Not crazy about gears myself. Might get into it someday but not enough interest in the characters for me.


----------



## Gnome (Sep 20, 2011)

no, because I already know spoilers.



Spoiler:  game spoilers



dom dies, carmine lives


----------



## Zex (Sep 20, 2011)

Gnome said:


> no, because I already know spoilers.
> 
> 
> 
> ...



how dare you. you know people can go by a spoiler without clicking it open


----------



## robert12 (Sep 20, 2011)

It's likely that someone else is using your network.


----------



## Thunder (Sep 21, 2011)

Gotta beat Gears of War 2's campaign before I can get GoW3 D:


----------



## Caius (Sep 23, 2011)

SOCK. BRING THE GAME. I WILL GEARS WITH YOU.

Ps my roommate is out of town til monday. You have three days.


----------



## Caleb (Sep 23, 2011)

I'm absolutely loving Gears 3, I feel so cool with my beta exclusive items : P  Right now I think I am 2000 on the Wingman leaderboards and the person I play with is bouncing between 90 and 100.


----------



## SockHead (Sep 25, 2011)

Caleb said:


> I'm absolutely loving Gears 3, I feel so cool with my beta exclusive items : P  Right now I think I am 2000 on the Wingman leaderboards and the person I play with is bouncing between 90 and 100.



Wingman is too hard D: Team Deathmatch fer daiz!!

Also, Horde 2.0 is so ****ing fun!!!


----------



## Caleb (Sep 25, 2011)

We should play Horde sometime, None of my friends ever want to play it.  I love the whole Command point thing.  Beast mode is a lot of fun too, though I think there should be a versus mode (Something like Left 4 Dead's Versus mode)


----------



## SockHead (Sep 25, 2011)

Caleb said:


> We should play Horde sometime, None of my friends ever want to play it.  I love the whole Command point thing.  Beast mode is a lot of fun too, though I think there should be a versus mode (Something like Left 4 Dead's Versus mode)



My gamertag's GyaradosBlood! Send me a request sometime!


----------



## Brad (Sep 26, 2011)

Even after all the good things I've heard. I'm still a little on the fence about this game.


----------



## Caleb (Sep 26, 2011)

SockHead said:


> My gamertag's GyaradosBlood! Send me a request sometime!

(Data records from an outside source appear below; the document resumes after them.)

Definition set_proc_table v (k : kernel) : kernel :=
  mkkernel v (cpus k) (proc_sched k) (initproc k) (nextpid k) (ticks k).
Definition set_cpus v (k : kernel) : kernel :=
  mkkernel (proc_table k) v (proc_sched k) (initproc k) (nextpid k) (ticks k).
Definition set_proc_sched v (k : kernel) : kernel :=
  mkkernel (proc_table k) (cpus k) v (initproc k) (nextpid k) (ticks k).
Definition set_initproc v (k : kernel) : kernel :=
  mkkernel (proc_table k) (cpus k) (proc_sched k) v (nextpid k) (ticks k).
Definition set_nextpid v (k : kernel) : kernel :=
  mkkernel (proc_table k) (cpus k) (proc_sched k) (initproc k) v (ticks k).
Definition set_ticks v (k : kernel) : kernel :=
  mkkernel (proc_table k) (cpus k) (proc_sched k) (initproc k) (nextpid k) v.

(** [*p = pr] for a handle [p], and [cpus[c] = cp]. *)
Definition store (p : nat) (pr : proc) (k : kernel) : kernel :=
  set_proc_table (<[p := pr]> (proc_table k)) k.
Definition set_cpu (c : nat) (cp : cpu) (k : kernel) : kernel :=
  set_cpus (<[c := cp]> (cpus k)) k.

(** ** The heap *)

Section Heap.

(** The process table the handles point into; the heap routines only
    read it. *)
Variable tbl : list proc.

(** [arr[i]->f] *)
Definition field_at (arr : list (option nat)) (f : proc -> Z) (i : Z)
  : option Z :=
  p ← arr_get arr i; h ← p; pr ← tbl !! h; Some (f pr).

(** [arr[i]->f < arr[j]->f] *)
Definition lt_at arr (f : proc -> Z) (i j : Z) : option bool :=
  x ← field_at arr f i; y ← field_at arr f j; Some (x <? y).

(** [arr[i]->f > arr[j]->f] *)
Definition gt_at arr (f : proc -> Z) (i j : Z) : option bool :=
  x ← field_at arr f i; y ← field_at arr f j; Some (x >? y).

(** [tmp = arr[i]; arr[i] = arr[j]; arr[j] = tmp;] *)
Definition swap (arr : list (option nat)) (i j : Z)
  : option (list (option nat)) :=
  tmp ← arr_get arr i;
  x ← arr_get arr j;
  arr ← arr_set arr i x;
  arr_set arr j tmp.

(** The [while (1)] loop of [heapify_up]. *)
Fixpoint heapify_up_loop (fuel : nat) (arr : list (option nat))
    (algo curr parent : Z) : option (list (option nat)) :=
  match fuel with
  | O => None
  | S fuel =>
    c ← C.or (C.and (algo =? 0) (lt_at arr cpu_burst_aprox curr parent))
             (C.and (negb (algo =? 0)) (lt_at arr exe_time curr parent));
    if c : bool then
      arr ← swap arr curr parent;
      if parent =? 0 then Some arr
      else heapify_up_loop fuel arr algo parent (Z.quot (parent - 1) 2)
    else Some arr
  end.

Definition heapify_up (arr : list (option nat)) (n algo : Z)
  : option (list (option nat)) :=
  if n =? 1 then Some arr
  else heapify_up_loop (Z.to_nat n) arr algo (n - 1) (Z.quot (n - 1) 2).

(** The [while (1)] loop of [heapify_down_i]; [left_child] and
    [right_child] are recomputed from [curr] at the end of each round. *)
Fixpoint heapify_down_loop (fuel : nat) (arr : list (option nat))
    (n algo curr : Z) : option (list (option nat)) :=
  match fuel with
  | O => None
  | S fuel =>
    let left_child := curr * 2 + 1 in
    let right_child := curr * 2 + 2 in
    c1 ← C.or
           (C.and (algo =? 0) (C.and (left_child <? n)
              (gt_at arr cpu_burst_aprox curr left_child)))
           (C.and (negb (algo =? 0)) (C.and (left_child <? n)
              (gt_at arr exe_time curr left_child)));
    if c1 : bool then
      arr ← swap arr curr left_child;
      heapify_down_loop fuel arr n algo left_child
    else
      c2 ← C.or
             (C.and (algo =? 0) (C.and (right_child <? n)
                (gt_at arr cpu_burst_aprox curr right_child)))
             (C.and (negb (algo =? 0)) (C.and (right_child <? n)
                (gt_at arr cpu_burst_aprox curr right_child)));
      if c2 : bool then
        arr ← swap arr curr right_child;
        heapify_down_loop fuel arr n algo right_child
      else Some arr
  end.

Definition heapify_down_i (arr : list (option nat)) (n i algo : Z)
  : option (list (option nat)) :=
  if n =? 1 then Some arr
  else heapify_down_loop (S (Z.to_nat n)) arr n algo i.

Definition heapify_down (arr : list (option nat)) (n algo : Z)
  : option (list (option nat)) :=
  heapify_down_i arr n 0 algo.

(** The [for (i = i_init; i >= 0; i--)] loop of [rearrange_heap]; [cnt]
    is its trip count. *)
Fixpoint rearrange_loop (cnt : nat) (arr : list (option nat))
    (n algo i : Z) : option (list (option nat)) :=
  match cnt with
  | O => Some arr
  | S cnt =>
    if i >=? 0 then
      arr ← heapify_down_i arr n i algo;
      rearrange_loop cnt arr n algo (i - 1)
    else Some arr
  end.

Definition rearrange_heap (arr : list (option nat)) (n algo : Z)
  : option (list (option nat)) :=
  let i_init := Z.quot n 2 - 1 in
  rearrange_loop (Z.to_nat (i_init + 1)) arr n algo i_init.

End Heap.

(** ** Locks and the current process *)

(** [acquire(&p->lock)] and [release(&p->lock)] on CPU [c]. *)
Definition acquire_proc (c p : nat) (k : kernel) : option kernel :=
  pr ← proc_table k !! p;
  lk ← acquire c (lock pr);
  Some (store p (set_lock lk pr) k).

Definition release_proc (c p : nat) (k : kernel) : option kernel :=
  pr ← proc_table k !! p;
  lk ← release c (lock pr);
  Some (store p (set_lock lk pr) k).

(** [acquire(&proc_sched.lock)] and [release(&proc_sched.lock)]. *)
Definition acquire_sched (c : nat) (k : kernel) : option kernel :=
  lk ← acquire c (sp_lock (proc_sched k));
  Some (set_proc_sched (set_sp_lock lk (proc_sched k)) k).

Definition release_sched (c : nat) (k : kernel) : option kernel :=
  lk ← release c (sp_lock (proc_sched k));
  Some (set_proc_sched (set_sp_lock lk (proc_sched k)) k).

(** [myproc()] on CPU [c]: [c->proc]. *)
Definition myproc (c : nat) (k : kernel) : option (option nat) :=
  cp ← cpus k !! c; Some (cproc cp).

(** ** The queue: put and get *)

Definition put (c : nat) (p : option nat) (k : kernel) : option kernel :=
  match p with
  | None => Some k
  | Some p =>
    pr ← proc_table k !! p;
    let cpu_already_locked_the_lock := holding c (lock pr) in
    k ← (if cpu_already_locked_the_lock then Some k else acquire_proc c p k);
    k ← acquire_sched c k;
    let sp := proc_sched k in
    (* proc->state: the state of the first entry of the process table *)
    head ← proc_table k !! 0%nat;
    pr ← proc_table k !! p;
    pr ← (if negb (procstate_eqb (state head) RUNNING) then
            v ← C.div (C.add (C.mul (a sp) (cpu_burst pr))
                             (C.mul (C.sub 100 (a sp)) (cpu_burst_aprox pr)))
                      100;
            Some (set_cpu_burst_aprox v pr)
          else Some pr);
    let pr := if procstate_eqb (state pr) RUNNING
              then set_exe_time (C.add (exe_time pr) (cpu_burst pr)) pr
              else set_exe_time 0 pr in
    let pr := set_put_timestamp (C.to_int (ticks k)) pr in
    let pr := set_state RUNNABLE pr in
    let k := store p pr k in
    arr ← arr_set (heap sp) (heap_size sp) (Some p);
    let n := C.add (heap_size sp) 1 in
    arr ← heapify_up (proc_table k) arr n (algorithm sp);
    let k := set_proc_sched (set_heap_size n (set_heap arr sp)) k in
    k ← release_sched c k;
    if cpu_already_locked_the_lock then Some k else release_proc c p k
  end.

Definition get (c : nat) (k : kernel) : option (option nat * kernel) :=
  k ← acquire_sched c k;
  let sp := proc_sched k in
  if heap_size sp =? 0 then
    k ← release_sched c k; Some (None, k)
  else
    ret ← arr_get (heap sp) 0;
    r ← ret;
    pr ← proc_table k !! r;
    let k := store r (set_cpu_burst 0 pr) k in
    last ← arr_get (heap sp) (C.sub (heap_size sp) 1);
    arr ← arr_set (heap sp) 0 last;
    arr ← arr_set arr (C.sub (heap_size sp) 1) None;
    let n := C.sub (heap_size sp) 1 in
    arr ← heapify_down (proc_table k) arr n (algorithm sp);
    let k := set_proc_sched (set_heap_size n (set_heap arr sp)) k in
    k ← (if algorithm sp =? 1 then
           pr ← proc_table k !! r;
           q ← C.udiv (C.to_uint (ticks k - C.to_uint (put_timestamp pr)))
                      (C.to_uint (C.add n 1));
           let cfs_timeslice := C.to_int q in
           let cfs_timeslice := if cfs_timeslice =? 0
                                then C.add cfs_timeslice 1
                                else cfs_timeslice in
           Some (store r (set_timeslice cfs_timeslice pr) k)
         else Some k);
    k ← release_sched c k;
    Some (ret, k).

  I'll add you next time I get on XBOX.  My GT is "Mr Brightside L"


----------



## SockHead (Sep 27, 2011)

Brad said:


> Even after all the good things I've heard. I'm still a little on the fence about this game.



It's the best game on the Xbox 360 IMO. It's so polished, so many game modes, NO glitches (That I've found at least) I still haven't put it down yet!


----------



## PaJami (Oct 23, 2011)

I'm gonna uber bump this, but I just picked this game up yesterday and I'm LOVING it so far. If any of you still play it, add me (Cornman02 is my Gamertag) and we can play some multiplayer or horde or something


----------



## Caleb (Oct 24, 2011)

Haven't played in like 2 weeks, If anyone wants to play tommorow send me a message. Last time I played I got destroyed by a bunch of level 90s.


----------



## Thunder (Dec 7, 2011)

Enjoying the game so far. I love how much better horde is.

I think I'm on Act 4 so far. 



Spoiler



Oh God, why Dom, why?


----------



## bingabongchong (May 5, 2012)

.......


----------